What is depolarization in terms of membrane potential?

It is when the membrane potential becomes less negative, moving toward 0 mV or positive due to an influx of positive ions (e.g., Na+ or Ca2+).

What is repolarization?

It is the return of the membrane potential to its resting value, typically caused by an efflux of K+.

What are the structures of a typical chemical synapse?

1. Axon Terminal (Synaptic Knob): Contains synaptic vesicles with neurotransmitters.

2. Synaptic Cleft: The gap between two cells.

3. Neurotransmitter Receptors: Proteins on the postsynaptic membrane that bind neurotransmitters.

What are the chronological events of synaptic transmission?

1. Action potential arrives at the presynaptic axon terminal.

2. Voltage-gated Ca2+ channels open; Ca2+ rushes in.

3. Ca2+ triggers fusion of synaptic vesicles, releasing neurotransmitter.

4. Neurotransmitter diffuses across the cleft and binds to receptors.

5. Receptor binding opens ligand-gated ion channels, changing postsynaptic membrane potential.

What are the groups of neurotransmitters?

1. Acetylcholine (ACh)

2. Amino Acids: GABA (Inhibitory), Glutamate (Excitatory)

3. Monoamines: Epinephrine, Norepinephrine, Dopamine, Serotonin

4. Neuropeptides: Substance P (Pain), Endorphins

What is the difference between EPSP and IPSP?

1. EPSP (Excitatory Postsynaptic Potential): Local depolarization making the neuron more likely to fire an AP.

2. IPSP (Inhibitory Postsynaptic Potential): Local hyperpolarization making the neuron less likely to fire an AP.

What is summation of postsynaptic potentials?

PSPs are summed at the axon hillock. If the net sum of EPSPs and IPSPs reaches threshold voltage (e.g., -55 mV), an action potential is triggered.

What are the methods for synaptic transmission cessation?

1. Enzymatic Breakdown: Enzymes destroy the neurotransmitter (e.g., ACh by AChE).

2. Reuptake: Presynaptic neuron takes neurotransmitter back.

3. Diffusion: Neurotransmitter diffuses away from the synaptic cleft.
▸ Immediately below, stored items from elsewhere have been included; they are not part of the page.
(** X19: the tokenizer never returns a TYPE token, neither with the glyph
    table as stored nor with its keys re-decoded.  The three glyphs that
    open the data-type branch are keys of [runicAlphabet] (and, as stored,
    three units long), so the first branch takes them and [dataTypes] is
    never consulted. *)
Theorem X19_tokenize_never_yields_a_type_token :
  forall (this : glyphs) (code : jsstring) (tokens : list token),
    this = stored \/ this = repaired ->
    tokenize this code = Return tokens ->
    Forall (fun t => tok_type t <> TYPE /\ tok_dataType t = None) tokens.
Proof.
  intros this code tokens Hthis Htok. unfold tokenize in Htok.
  apply (tokenize_from_Forall this _) with (fuel := S (length code)) (code := code) (acc := []);
    try (intros; split; [discriminate | reflexivity]); [ | constructor | exact Htok].
  intros c w t Hkey Hlead. exfalso.
  destruct Hthis as [-> | ->].
  - rewrite stored_leads_are_no_unit in Hlead. discriminate Hlead.
  - rewrite (repaired_leads_are_runes c Hkey) in Hlead. discriminate Hlead.
Qed.

Lemma X19_tokenize_never_yields_a_type_token_witness :
  exists tokens,
    tokenize repaired quantum_type = Return tokens
    /\ Forall (fun t => tok_type t <> TYPE /\ tok_dataType t = None) tokens.
Proof.
  eexists. split; [vm_compute; reflexivity | ].
  apply (X19_tokenize_never_yields_a_type_token repaired quantum_type);
    [right; reflexivity | vm_compute; reflexivity].
Defined.

End TokenizerFacts.

Section ParserFacts.
Import APLCompiler TokenKinds.

Lemma walk_simple (tokens : list token) :
  Forall simple tokens ->
  forall fuel : nat,
    (forall current,
        (current < length tokens)%nat ->
        (2 * (length tokens - current) + 1 <= fuel)%nat ->
        exists n c', walk tokens fuel current = Return (n, c') /\ (current < c')%nat)
    /\ (forall stop commas current acc,
          (2 * (length tokens - current) + 2 <= fuel)%nat ->
          exists ns c', walk_until tokens fuel stop commas current acc = Return (ns, c')
                        /\ (current <= c')%nat).
Proof.
  intros Hsimple. induction fuel as [ | fuel [IHw IHu]].
  { split; intros; lia. }
  split.
  - intros current Hcur Hfuel. cbn [walk].
    destruct (lookup_lt_is_Some_2 tokens current Hcur) as [token Htoken].
    rewrite Htoken.
    pose proof (Forall_lookup_1 _ _ _ _ Hsimple Htoken) as [Hkw Hrune].
    destruct (tok_type token) eqn:Htype; try (eexists; eexists; split; [reflexivity | lia]).
    + destruct (tok_op token) as [d | ]; [ | exfalso; apply Hrune; reflexivity].
      destruct (match tokens !! S current with
                | Some t => is_str (tok_value t) "("
                | None => false
                end).
      * destruct (IHu ")" true (S (S current)) []) as (params & c1 & Hparams & Hc1); [lia | ].
        rewrite Hparams. cbn. eexists; eexists; split; [reflexivity | lia].
      * eexists; eexists; split; [reflexivity | lia].
    + rewrite (Hkw eq_refl). eexists; eexists; split; [reflexivity | lia].
  - intros stop commas current acc Hfuel. cbn [walk_until].
    destruct (more tokens stop current) eqn:Hmore;
      [ | eexists; eexists; split; [reflexivity | lia]].
    assert (Hcur : (current < length tokens)%nat).
    { unfold more in Hmore. destruct (tokens !! current) eqn:Ht; [ | discriminate].
      apply lookup_lt_Some in Ht. exact Ht. }
    destruct (IHw current Hcur) as (n & c1 & Hw & Hc1); [lia | ].
    rewrite Hw. cbn.
    assert (Hskip : (c1 <= (if commas then skip_comma tokens c1 else c1))%nat).
    { destruct commas; [ | lia]. unfold skip_comma.
      destruct (tokens !! c1) as [t | ]; [ | lia].
      destruct (is_str (tok_value t) ","); lia. }
    destruct (IHu stop commas (if commas then skip_comma tokens c1 else c1) (acc ++ [n]))
      as (ns & c2 & Hu & Hc2); [lia | ].
    rewrite Hu. eexists; eexists; split; [reflexivity | lia].
Qed.

Lemma parse_from_simple (tokens : list token) :
  Forall simple tokens ->
  forall (fuel current : nat) (acc : list node),
    (2 * (length tokens - current) + 2 <= fuel)%nat ->
    exists body, parse_from tokens fuel current acc = Return body.
Proof.
  intros Hsimple. induction fuel as [ | fuel IH]; intros current acc Hfuel; [lia | ].
  cbn [parse_from]. destruct (Nat.ltb_spec current (length tokens)) as [Hcur | Hcur].
  - destruct (proj1 (walk_simple tokens Hsimple (S fuel)) current Hcur)
      as (n & c1 & Hw & Hc1); [lia | ].
    rewrite Hw. cbn. apply IH. lia.
  - eexists. reflexivity.
Qed.

(** X21: [parse] accepts every token list that [tokenize] returns and
    that lacks the keyword [function]: it returns an AST, and [compile]
    returns [{ success: true }] with the code generated from it. *)
Theorem X21_parse_accepts_every_text_without_function :
  forall (this : glyphs) (source : jsstring) (tokens : list token),
    tokenize this source = Return tokens ->
    Forall (fun t => tok_type t = KEYWORD -> is_str (tok_value t) "function" = false) tokens ->
    exists ast, parse tokens = Return ast
                /\ compile this source = Return (Compiled (generate ast) tokens ast).
Proof.
  intros this source tokens Htok Hkw.
  assert (Hop : Forall (fun t => tok_type t = RUNE -> tok_op t <> None) tokens).
  { unfold tokenize in Htok.
    apply (tokenize_from_Forall this _) with (fuel := S (length source)) (code := source) (acc := []);
      try (intros; discriminate); [constructor | exact Htok]. }
  assert (Hsimple : Forall simple tokens).
  { apply Forall_forall. intros t Ht. split.
    - rewrite Forall_forall in Hkw. apply Hkw, Ht.
    - rewrite Forall_forall in Hop. apply Hop, Ht. }
  destruct (parse_from_simple tokens Hsimple (2 * length tokens + 2) 0 []) as [body Hbody];
    [lia | ].
  exists (Program body). 
  assert (Hparse : parse tokens = Return (Program body)).
  { unfold parse. rewrite Hbody. reflexivity. }
  split; [exact Hparse | ].
  unfold compile, mbind, res_bind. rewrite Htok, Hparse. reflexivity.
Qed.

Lemma X21_parse_accepts_every_text_without_function_witness :
  exists tokens,
    tokenize repaired scenarioB_runes = Return tokens
    /\ exists ast,
         parse tokens = Return ast
         /\ compile repaired scenarioB_runes = Return (Compiled (generate ast) tokens ast).
Proof.
  eexists. split; [vm_compute; reflexivity | ].
  apply (X21_parse_accepts_every_text_without_function repaired scenarioB_runes);
    [vm_compute; reflexivity | ].
  repeat (constructor; [cbn; discriminate | ]). constructor.
Defined.

End ParserFacts.

Section GeneratorFacts.
Import APLCompiler CodeMap.

(** What holds of [code] before a traversal and is kept by the one write
    [traverse] makes holds after it. *)
Lemma traverse_preserves (Q : code -> Prop) :
  (forall c operation h params,
      Q c ->
      Q (Code (operations c ++ [Operation operation h params])
              (push_unit h (Operation operation h params) (hardwareMap c))
              (executionPlan c))) ->
  forall (n : node) (c : code), Q c -> Q (snd (traverse n c)).
Proof.
  intros Hpush. fix IH 1. intros [v | o h d ps | nm | nm ps body | t] c Hc;
    try exact Hc.
  - cbn [traverse].
    match goal with
    | |- context [ ?F ps c ] => set (traverse_all := F)
    end.
    assert (Hall : forall c, Q c -> Q (snd (traverse_all ps c))).
    { clear c Hc. induction ps as [ | x ps IHp]; intros c Hc; [exact Hc | ].
      unfold traverse_all at 1. cbn fix. fold traverse_all. cbv beta iota.
      pose proof (IH x c Hc) as Hx. destruct (traverse x c) as [x' c1]. cbn in Hx.
      pose proof (IHp c1 Hx) as Hr. destruct (traverse_all ps c1) as [rest' c2].
      cbn in Hr. exact Hr. }
    specialize (Hall c Hc). destruct (traverse_all ps c) as [ps' c1]. cbn in Hall.
    cbn [snd]. apply Hpush. exact Hall.
  - cbn [traverse].
    match goal with
    | |- context [ ?F body c ] => set (traverse_all := F)
    end.
    assert (Hall : forall c, Q c -> Q (snd (traverse_all body c))).
    { clear c Hc. induction body as [ | x body IHb]; intros c Hc; [exact Hc | ].
      unfold traverse_all at 1. cbn fix. fold traverse_all. cbv beta iota.
      pose proof (IH x c Hc) as Hx. destruct (traverse x c) as [x' c1]. cbn in Hx.
      pose proof (IHb c1 Hx) as Hr. destruct (traverse_all body c1) as [rest' c2].
      cbn in Hr. exact Hr. }
    specialize (Hall c Hc). destruct (traverse_all body c) as [body' c1]. cbn in Hall.
    exact Hall.
Qed.

Lemma generate_preserves (Q : code -> Prop) :
  (forall c operation h params,
      Q c ->
      Q (Code (operations c ++ [Operation operation h params])
              (push_unit h (Operation operation h params) (hardwareMap c))
              (executionPlan c))) ->
  (forall c o, Q c -> Q (Code (operations c) (hardwareMap c) (executionPlan c ++ [o]))) ->
  Q (Code [] [] []) ->
  forall ast : program, Q (generate ast).
Proof.
  intros Hpush Hplan H0 [body]. unfold generate. cbn [APLCompiler.body].
  generalize (Code [] [] []) H0. induction body as [ | n body IH]; intros c Hc; [exact Hc | ].
  cbn [foldl]. pose proof (traverse_preserves Q Hpush n c Hc) as Hn.
  destruct (traverse n c) as [o c1]. cbn in Hn.
  apply IH. apply Hplan. exact Hn.
Qed.

Lemma hardwareMap_get_push (k h : string) (o : lowered) (m : list (string * list lowered)) :
  hardwareMap_get k (push_unit h o m)
  = if decide (h = k) then Some (default [] (hardwareMap_get h m) ++ [o])
    else hardwareMap_get k m.
Proof.
  induction m as [ | [k' ops] m IH].
  - cbn. destruct (decide (h = k)); reflexivity.
  - cbn [push_unit]. destruct (decide (k' = h)) as [-> | Hne].
    + cbn [hardwareMap_get]. destruct (decide (h = k)) as [-> | Hhk].
      * rewrite decide_True by reflexivity. reflexivity.
      * reflexivity.
    + cbn [hardwareMap_get]. rewrite IH.
      destruct (decide (h = k)) as [-> | Hhk].
      * rewrite !decide_False by exact Hne. reflexivity.
      * destruct (decide (k' = k)); reflexivity.
Qed.

Lemma keys_push (h : string) (o : lowered) (m : list (string * list lowered)) :
  NoDup (map fst m) -> NoDup (map fst (push_unit h o m)).
Proof.
  intros Hnd.
  assert (Hkeys : forall k, k ∈ map fst (push_unit h o m) -> k = h \/ k ∈ map fst m).
  { induction m as [ | [k' ops] m IH]; intros k Hk.
    - cbn in Hk. apply list_elem_of_singleton in Hk. left. exact Hk.
    - cbn [push_unit] in Hk. destruct (decide (k' = h)).
      + right. exact Hk.
      + cbn in Hk. apply elem_of_cons in Hk as [-> | Hk].
        * right. left.
        * apply NoDup_cons in Hnd as [_ Hnd].
          destruct (IH Hnd k Hk) as [-> | Hin]; [left; reflexivity | right; right; exact Hin]. }
  clear Hkeys. induction m as [ | [k' ops] m IH].
  - cbn. apply NoDup_singleton.
  - cbn [push_unit]. destruct (decide (k' = h)) as [-> | Hne]; [exact Hnd | ].
    cbn in *. apply NoDup_cons in Hnd as [Hk' Hnd]. apply NoDup_cons. split; [ | apply IH, Hnd].
    intros Hin. apply Hk'. clear IH Hnd Hk'.
    induction m as [ | [k'' ops'] m IHm]; cbn in *.
    + apply list_elem_of_singleton in Hin. congruence.
    + destruct (decide (k'' = h)); [exact Hin | ].
      cbn in Hin. apply elem_of_cons in Hin as [-> | Hin]; [left | right; apply IHm, Hin].
Qed.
What are the phases of an action potential?

1. Threshold: Critical membrane voltage (≈-55 mV) to trigger AP.

2. Depolarization: Vm rises to +35 mV due to Na+ influx.

3. Repolarization: Vm falls back toward RMP due to K+ efflux.

4. Hyperpolarization: Vm briefly dips below RMP due to continued K+ efflux.

What is the difference between continuous conduction and saltatory conduction?

1. Continuous Conduction: Occurs in unmyelinated axons; AP is regenerated at every point on the membrane, slower.

2. Saltatory Conduction: Occurs in myelinated axons; AP 'jumps' from node to node, faster.

How does axon diameter affect conduction velocity?

Larger diameter axons have lower internal resistance, allowing current to spread faster, thus increasing conduction velocity.

What is the refractory period?

It ensures that the AP propagates only in one direction toward the axon terminal.

What is the absolute refractory period?

Voltage-gated Na+ channels are inactivated; a new AP cannot be initiated regardless of stimulus strength.

What is the relative refractory period?

Voltage-gated K+ channels are still open; a new AP can be initiated only by a suprathreshold stimulus strong enough to overcome K+ efflux.